> _EXERCISE PROMPT_:
Whenever a line in the entries includes the word "Stdlib", copy that line out.

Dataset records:
-------------------------
(** * Evacuation drill simulator: the simulation engine of [simulation.py]

    A shallow embedding of the engine part of the program: the geometry
    helper [dist], the [Fire] class (ignition and spread), the [Person]
    class (the per-frame [update]) and the module-level session state with
    its three button actions and the body of the main loop.  Drawing code
    and the pygame window are left out; they read the state and never
    write it.

    Numbers.  Python integers are [Z].  Python floats are modelled by exact
    rationals [Q]: rounding is not modelled.  [math.hypot] has no rational
    counterpart, so it is a parameter [hypot : Q -> Q -> Q] of everything
    that calls it; a theorem names the properties of [hypot] it relies on
    (none, for most of them).  [hypot_fixed] is an executable instance used
    to run the model on concrete inputs.

    Randomness.  Every draw of the [random] module is an explicit argument
    of the operation that makes it.

    Exceptions.  An operation that can raise returns [option]; [None] is
    the raised exception.  The one division of the engine, by [d] in
    [Person.update], cannot raise: [exit_distance_nonzero] shows the
    divisor is never zero. *)

From Stdlib Require Import ZArith QArith Qround List Bool Lia Lqa Morphisms.
From Stdlib Require Import Qminmax Qabs.
Import ListNotations.

Open Scope Z_scope.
-------------------------
> _OUTPUT FOR THIS EXERCISE_:
From Stdlib Require Import ZArith QArith Qround List Bool Lia Lqa Morphisms.
From Stdlib Require Import Qminmax Qabs.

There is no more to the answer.